**PROBLEM DESCRIPTION:** What lines of the data below hold the string "task"? Copy each one out.

####################

Lemma restore_fail_time_eq now n t :
  cache_valid (failure_cache_ t) -> LLONG_MIN <= n * Backoff.NS_PER_SEC <= LLONG_MAX ->
  cache_lookup (failure_cache_ t) now LAST_NETWORK_FAIL_TIME_KEY = Some (to_string n) \/
    cache_lookup (failure_cache_ t) now LAST_NETWORK_FAIL_TIME_KEY = None ->
  exists c', looked (failure_cache_ t) c' /\ restore_fail_time now t =
    (set_backoff (match cache_lookup (failure_cache_ t) now LAST_NETWORK_FAIL_TIME_KEY with
                  | Some _ => Backoff.set_last_fail_time (n * Backoff.NS_PER_SEC) (backoff_ t)
                  | None => backoff_ t
                  end) (set_failure c' t), Ok tt).
Proof.
  intros Hv Hn Hl. destruct (contains_eq LAST_NETWORK_FAIL_TIME_KEY now t Hv) as (c1 & [Hv1 Hl1] & Hc).
  unfold restore_fail_time, mbind at 1, M_bind at 1. rewrite Hc.
  assert (Hn' : LLONG_MIN <= n <= LLONG_MAX).
  { unfold LLONG_MIN, LLONG_MAX, Backoff.NS_PER_SEC in *. lia. }
  destruct Hl as [Hl|Hl]; rewrite Hl.
  - rewrite bool_decide_true by done.
    destruct (restore_number_eq LAST_NETWORK_FAIL_TIME_KEY now n (set_failure c1 t)) as (c2 & [Hv2 Hl2] & Hr);
      [done|done|simpl; by rewrite Hl1|]. exists c2. split; [split; [done|]; intros; by rewrite Hl2; simpl|].
    unfold mbind, M_bind, lift. rewrite Hr. unfold of_seconds. cbn zeta.
    destruct Hn as [Hn1 Hn2]. apply Z.leb_le in Hn1, Hn2. by rewrite Hn1, Hn2.
  - rewrite bool_decide_false by (by intros []). exists c1. split; [done|]. by destruct t.
Qed.

Lemma restore_backoff_period_eq now n t :
  cache_valid (failure_cache_ t) -> LLONG_MIN <= n <= LLONG_MAX ->
  cache_lookup (failure_cache_ t) now BACKOFF_PERIOD_KEY = Some (to_string n) ->
  exists c', looked (failure_cache_ t) c' /\ restore_backoff_period now t =
    match Backoff.set_backoff_period n (backoff_ t) with
    | Ok b => (set_backoff b (set_failure c' t), Ok tt)
    | Throw e => (set_failure c' t, Throw e)
    | Crash f => (set_failure c' t, Crash f)
    end.
Proof.
  intros Hv Hn Hl. destruct (contains_eq BACKOFF_PERIOD_KEY now t Hv) as (c1 & [Hv1 Hl1] & Hc).
  destruct (restore_number_eq BACKOFF_PERIOD_KEY now n (set_failure c1 t)) as (c2 & [Hv2 Hl2] & Hr);
    [done|done|simpl; by rewrite Hl1|]. exists c2. split; [split; [done|]; intros; by rewrite Hl2; simpl|].
  unfold restore_backoff_period, mbind, M_bind, getS, lift, modify. rewrite Hc, Hl, bool_decide_true by done.
  rewrite Hr. simpl. by destruct (Backoff.set_backoff_period n (backoff_ t)).
Qed.

Lemma on_cache_invalidate i t :
  usable t -> exists t', on_cache cache_invalidate i t = (t', Ok tt) /\ usable t' /\ same_config t t' /\
    backoff_ t' = backoff_ t /\
    forall j now k, cache_lookup (get_cache j t') now k =
      if decide (j = i) then None else cache_lookup (get_cache j t) now k.
Proof.
  intros [H1 H2 H3 Hm]. unfold on_cache.
  destruct i; [destruct (cache_invalidate_law _ H1) as (c & -> & Hv & Hl)
              |destruct (cache_invalidate_law _ H2) as (c & -> & Hv & Hl)
              |destruct (cache_invalidate_law _ H3) as (c & -> & Hv & Hl)];
    (eexists; split; [done|]; split; [constructor; simpl; auto using cache_valid_usable|];
     split; [done|]; split; [done|]; intros [] now k; simpl; done).
Qed.
(* ===== verification/Access.v ===== *)
(** * Access checks and file types (src/check_access.cpp, src/mimetype.cpp), and
      the host as the thumbnailer uses it

    The operating system, AppArmor, GIO and TagLib are the parameter [System];
    [system_host] is the interface [Host] of Thumbnailer.v on top of it, with the
    functions of check_access.cpp, mimetype.cpp, local_album_art.cpp and
    safe_strerror.cpp in between. *)

From S2P Require Import Prelude.
From S2P Require Import CxxLib.
From S2P Require Import Image.
From S2P Require Import Keys.
From S2P Require Import Files.
From S2P Require Import LocalArt.
From S2P Require Import Thumbnailer.
Import Cxx.

Module Access.

Class System : Type := {
  aa_is_enabled : bool;
  aa_query_label : Z -> string -> Z + bool;               (* mask and query: errno, or whether it is allowed *)
  g_file_query_info : string -> string + option string;   (* the error's message, or the content type *)
  strerror_r : Z -> Z * string;
  sys_geteuid : Z;
  sys_is_absolute : string -> bool;
  sys_canonical : string -> outcome string;               (* boost::filesystem::canonical *)
  sys_stat : string -> Z + Keys.file_stat * bool;
  sys_open : string -> Z + Image.file_desc;
  taglib : LocalArt.TagLib;
  taglib_1_9 : bool
}.

Section Defs.
Context {sys : System}.

Definition access_read : Z := 4.
Definition aa_class : ascii := "002"%char.

(** [AA_QUERY_CMD_LABEL]: the command with its terminating NUL. *)
Definition AA_QUERY_CMD_LABEL : string := "label" +:+ nul.

Definition query_file (access : Z) (label path : string) : outcome bool :=
  if negb aa_is_enabled then Ok true
  else
    let query := AA_QUERY_CMD_LABEL +:+ (label +:+ (nul +:+ (String aa_class path))) in
    match aa_query_label access query with
    | inl errno =>
        Throw (runtime_error ("query_file(): Could not query AppArmor access: " +:+ Files.safe_strerror strerror_r errno))
    | inr allowed => Ok allowed
    end.

Definition apparmor_can_read (apparmor_label path : string) : outcome bool :=
  query_file access_read apparmor_label path.

(** A string constructed from a null pointer is undefined behaviour. *)
Definition get_mimetype (filename : string) : outcome string :=
  match g_file_query_info filename with
  | inl message => Throw (runtime_error message)
  | inr None => Crash (Undefined "get_mimetype: content_type")
  | inr (Some content_type) =>
      if String.eqb content_type "" then
        Throw (runtime_error ("get_mimetype(): " +:+ (filename +:+ ": could not determine content type")))
      else Ok content_type
  end.

Definition system_host : Thumbnailer.Host := {|
  Thumbnailer.is_absolute := sys_is_absolute;
  Thumbnailer.canonical := sys_canonical;
  Thumbnailer.stat := sys_stat;
  Thumbnailer.geteuid := sys_geteuid;
  Thumbnailer.apparmor_can_read := apparmor_can_read;
  Thumbnailer.get_mimetype := get_mimetype;
  Thumbnailer.open_file := sys_open;
  Thumbnailer.extract_local_album_art := LocalArt.extract_local_album_art (tl := taglib) taglib_1_9;
  Thumbnailer.safe_strerror := Files.safe_strerror strerror_r
|}.

(** GIO always knows a content type when the query succeeds. *)
Definition content_types_known : Prop := forall f, g_file_query_info f <> inr None.

(** The functions in between keep what the thumbnailer relies on. *)
Lemma system_host_laws : content_types_known -> Thumbnailer.HostLaws system_host.
Proof.
  intros Hct. split; simpl.
  - intros f. unfold get_mimetype. destruct (g_file_query_info f) as [m|[ct|]] eqn:E; [done| |by destruct (Hct f)].
    destruct (String.eqb_spec ct ""); done.
  - intros f. unfold LocalArt.extract_local_album_art. destruct (LocalArt.file_ref f) as [g|]; [by destruct g|done].
  - intros label f. unfold apparmor_can_read, query_file. destruct aa_is_enabled; [|done]. simpl.
    by destruct (aa_query_label _ _).
Qed.

(** Two queries are the same only for the same label and path: a label cannot
    run into the path. *)
Lemma query_injective label path label' path' :
  nul_free label -> nul_free label' ->
  label +:+ (nul +:+ String aa_class path) = label' +:+ (nul +:+ String aa_class path') ->
  label = label' /\ path = path'.
Proof. intros H H' E. apply nul_split in E as [-> E]; [|done|done]. by injection E as ->. Qed.
End Defs.
End Access.
Lemma thread_advance_inv i a X (e : shared X) k now p : PInv p -> threads p !! i = Some (a, Vis e k) ->
  (forall k, lost k = false -> ~ CacheLife.loses thumbnails k (thumbnailer_ p) (perform X e now (thumbnailer_ p)).1) ->
  PInv (mkPools (perform X e now (thumbnailer_ p)).1 (<[i := (a, k (perform X e now (thumbnailer_ p)).2)]> (threads p))).
Proof.
  intros HI Hi Hn. pose proof (thread_access_ok i a X e k now p HI Hi) as [A1 A2 A3 A4 A5 A6 A7].
  destruct HI as [H1 H2 H3 H4 H5]. destruct (H4 _ _ _ Hi) as (last & [Hm Hk] & Ho & Hkept).
  constructor; simpl; try done; [congruence|..].
  - intros j b m. rewrite lookup_insert_Some. intros [[<- [= <- <-]]|[Hne Hj]].
    + eexists. split; [by apply Hk|]. split; [by apply access_owned|done].
    + destruct (H4 _ _ _ Hj) as (l' & R1 & R2 & R3). exists l'. split_and!; [done|done|].
      eapply kept_spares; [done| |done|apply (A6 thumbnails)|done|done]. intros k' Hb Ha. apply Hne. by eapply H5.
  - intros j1 j2 b1 b2 m1 m2 k'. rewrite !lookup_insert_Some.
    intros [[<- [= <- <-]]|[Hn1 Hj1]] [[<- [= <- <-]]|[Hn2 Hj2]] Hk1 Hk2; try done; by eapply H5.
Qed.

Lemma thread_finish_inv i p : PInv p -> PInv (mkPools (thumbnailer_ p) (delete i (threads p))).
Proof.
  intros [H1 H2 H3 H4 H5]. constructor; simpl; try done.
  - intros j b m [_ Hj]%lookup_delete_Some. by apply H4 in Hj.
  - intros j1 j2 b1 b2 m1 m2 k [_ Hj1]%lookup_delete_Some [_ Hj2]%lookup_delete_Some. by apply (H5 _ _ _ _ _ _ _ Hj1 Hj2).
Qed.

Lemma step_pinv p p' : limits_ok -> PInv p -> step p p' ->
  (forall k, lost k = false -> ~ CacheLife.loses thumbnails k (thumbnailer_ p) (thumbnailer_ p')) -> PInv p'.
Proof.
  intros Hlim HI [i a Hi Hm|i a X e k now Hi|i a v Hi] Hn.
  - by apply thread_start_inv.
  - by apply (thread_advance_inv i a X e k now p HI Hi).
  - by apply thread_finish_inv.
Qed.

(** A step that loses only what may have been lost. *)
Definition spare_step (p p' : Pools) : Prop :=
  step p p' /\ forall k, lost k = false -> ~ CacheLife.loses thumbnails k (thumbnailer_ p) (thumbnailer_ p').

Lemma spared_pinv t p : limits_of t = lim -> 0 < max_size_ t -> Backoff.wf (backoff_ t) -> caches_valid t ->
  rtc spare_step (mkPools t ∅) p -> limits_ok /\ PInv p.
Proof.
  intros Hl Hm [[Hb1 Hb2] Hp] Hv Hr.
  assert (Hlim : limits_ok) by (unfold limits_ok; rewrite <- Hl; split_and!; simpl; lia). split; [done|].
  assert (H0 : PInv (mkPools t ∅)).
  { constructor; simpl; try done.
    unfold period_ok. rewrite <- Hl. destruct Hp; [by left|by right]. }
  revert H0. induction Hr as [|p1 p2 p3 [Hs Hn] _ IH]; [done|]. intros H1. apply IH. by eapply step_pinv.
Qed.

(** No task with key [k] in the pool. *)
Definition without (k : string) (p : Pools) : Prop := forall i a m, threads p !! i = Some (a, m) -> who a <> Some k.

Lemma step_spares k p p' : PInv p -> without k p -> step p p' ->
  forall i key now, belongs k i key ->
    cache_lookup (get_cache i (thumbnailer_ p')) now key = cache_lookup (get_cache i (thumbnailer_ p)) now key \/
    cache_lookup (get_cache i (thumbnailer_ p')) now key = None.
Proof.
  intros HI Hno [i a Hi Hm|i a X e c now' Hi|i a v Hi] j key now Hb; simpl; try by left.
  apply (ac_spares _ _ _ _ _ (thread_access_ok i a X e c now' p HI Hi)).
  intros k' Hk' Hb'. apply (Hno _ _ _ Hi). rewrite Hk'. f_equal. clear -Hb Hb'.
  destruct j; simpl in *; try congruence. destruct Hb as (w & h & ->), Hb' as (w' & h' & Hkey). by apply sized_key_inj in Hkey as [-> _].
Qed.

(** *** How many accesses a task makes *)

Definition longest : nat := 11.

Lemma within_bind {Own A B} (m : T shared Own A) (f : A -> T shared Own B) n n' l :
  within n (m l) -> (forall a l', within n' (f a l')) -> within (n + n') ((m ≫= f) l).
Proof.
  intros Hm Hf. unfold mbind, T_bind. apply within_graft; [done|]. intros [l' [a|e|c]]; [apply Hf|done..].
Qed.

Lemma within_access {Own X B} (e : shared X) (f : X -> T shared Own B) n l :
  (forall x l', within n (f x l')) -> within (Datatypes.S n) ((access e ≫= f) l).
Proof. intros Hf. by apply (within_bind (access e) f 1 n). Qed.

Lemma within_done {Own A B} (m : T shared Own A) (f : A -> T shared Own B) n l :
  within 0 (m l) -> (forall x l', within n (f x l')) -> within n ((m ≫= f) l).
Proof. apply (within_bind m f 0 n). Qed.

Ltac within_tac :=
  repeat match goal with
  | |- within _ ((get_own ≫= _) _) => apply within_done; [done|intros ??]
  | |- within _ ((access _ ≫= _) _) => apply within_access; intros ??
  | |- within _ ((from _ ≫= _) _) => apply within_done; [done|intros ??]
  | |- within _ ((private _ ≫= _) _) => apply within_done; [done|intros ??]
  | |- within _ ((set_state _ ≫= _) _) => apply within_done; [done|intros ??]
  | |- within _ ((mret _ ≫= _) _) => apply within_done; [done|intros ??]
  | |- within _ (access _ _) => by simpl
  | |- within _ (match ?x with _ => _ end _) => destruct x
  | |- within _ (mret _ _) => done
  | |- within _ (from _ _) => done
  end.

Section Bounds.
Context {Own : Type}.
Implicit Types (l : Own).

Lemma within_expired now l : within 2 (expired now l).
Proof. unfold expired. within_tac. Qed.

Lemma within_retry_ok l : within 4 (retry_ok l).
Proof. unfold retry_ok. within_tac. apply within_expired. Qed.

Lemma within_adjust l : within 7 (adjust_retry_limit lim l).
Proof.
  unfold adjust_retry_limit. within_tac. apply (within_bind (expired _) _ 2 3); [apply within_expired|]. intros. within_tac.
Qed.

Lemma within_reset l : within 6 (reset l).
Proof.
  unfold reset. within_tac. apply (within_bind (expired _) _ 2 2); [apply within_expired|]. intros. within_tac.
Qed.
End Bounds.

Lemma within_reset_backoff l r : within 6 (reset_backoff l r).
Proof. destruct l; [done|apply within_reset]. Qed.

Lemma within_store sized (img : Image P) r : within 1 (store_thumbnail sized img r).
Proof. unfold store_thumbnail. within_tac. Qed.

Lemma within_keep d r : within 1 (keep_fullsize lim d r).
Proof.
  unfold keep_fullsize. within_tac. apply within_done; [by destruct (_ >? _)|]. intros. within_tac.
Qed.

Lemma within_after_failure d r : within 8 (after_failure lim d r).
Proof.
  assert (Hend : forall n (a : string) r', within n ((mret a : T shared Request string) r')) by (by intros [|]).
  unfold after_failure. within_tac; try done.
  - apply (within_bind retry_ok _ 4 4); [apply within_retry_ok|]. intros. within_tac.
  - apply (within_bind _ _ 1 7); [destruct (data_location d); [done|by apply within_access]|]. intros. within_tac.
    apply (within_bind (reset_backoff _) _ 6 0); [apply within_reset_backoff|]. intros. apply Hend.
  - apply (within_bind (adjust_retry_limit lim) _ 7 1); [apply within_adjust|]. intros. within_tac.
  - apply (within_bind (reset_backoff _) _ 6 1); [apply within_reset_backoff|]. intros. apply Hend.
Qed.

Lemma within_fetch_and_scale target sized r : within 9 (fetch_and_scale lim target sized r).
Proof.
  unfold fetch_and_scale. within_tac; try apply within_after_failure.
  apply (within_bind (reset_backoff _) _ 6 2); [apply within_reset_backoff|]. intros.
  apply (within_bind (keep_fullsize lim _) _ 1 1); [apply within_keep|]. intros. within_tac. apply within_store.
Qed.

Lemma within_for_each (f : cache_id -> shared unit) l : within (length l) (for_each f l tt).
Proof. induction l as [|i l IH]; [done|]. cbn [for_each length]. apply within_access. by intros ? []. Qed.

Lemma within_code (a : task) : within longest (code a).
Proof.
  assert (Hsel : forall sel, (length (select_caches sel) <= 3)%nat) by (intros []; simpl; lia).
  destruct a as [r|sel|sel|sel]; cbn [code]; apply (within_graft _ 0 _ longest); try by (intros; by simpl).
  - apply within_done; [done|]. intros r1 r2. apply (within_graft _ 0 _ longest); [|intros [? [?|?|?]]; exact Logic.I].
    unfold thumbnail_body. within_tac; try done; [|apply within_fetch_and_scale].
    apply within_weaken with (n := 1%nat); [lia|]. apply within_store.
  - apply (within_bind (for_each Invalidate _) _ 9 2).
    { eapply within_weaken; [|apply within_for_each]. specialize (Hsel sel). lia. }
    intros [] []. within_tac; exact Logic.I.
  - eapply within_weaken; [|apply within_for_each]. specialize (Hsel sel). unfold longest. lia.
  - eapply within_weaken; [|apply within_for_each]. specialize (Hsel sel). unfold longest. lia.
Qed.
End Company.

(** ** Every run *)

Section Runs.
Context {P L I E D : Type} {libs : ImageLibs P L I E D} {laws : ImageLaws P L I E D}.
Context {qs : QSizeScale} {qlaws : QSizeScaleLaws qs}.
Context {C : Type} {cacheC : Cache C} {claws : CacheLaws C}.
Context {host : Host} {hlaws : HostLaws host}.
Context (lim : Limits).
Implicit Types (t : Thumbnailer C) (p : Pools (C := C)).

(** Anything may be lost. *)
Notation any := (fun _ : string => true).

Lemma any_step_pinv p p' : limits_ok lim -> PInv lim any p -> step lim p p' -> PInv lim any p'.
Proof. intros Hlim HI Hs. by eapply step_pinv. Qed.

Lemma reachable_pinv t p : limits_of t = lim -> 0 < max_size_ t -> Backoff.wf (backoff_ t) -> caches_valid t ->
  rtc (step lim) (mkPools t ∅) p -> limits_ok lim /\ PInv lim any p.
Proof.
  intros Hl Hm Hb Hv Hr. apply (spared_pinv lim any t p); try done. eapply rtc_subrel; [|exact Hr].
  intros x y Hs. by split.
Qed.
End Runs.
End Concurrent.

####################

**YOUR SOLUTION:**
(** No task with key [k] in the pool. *)
(** *** How many accesses a task makes *)
Lemma within_code (a : task) : within longest (code a).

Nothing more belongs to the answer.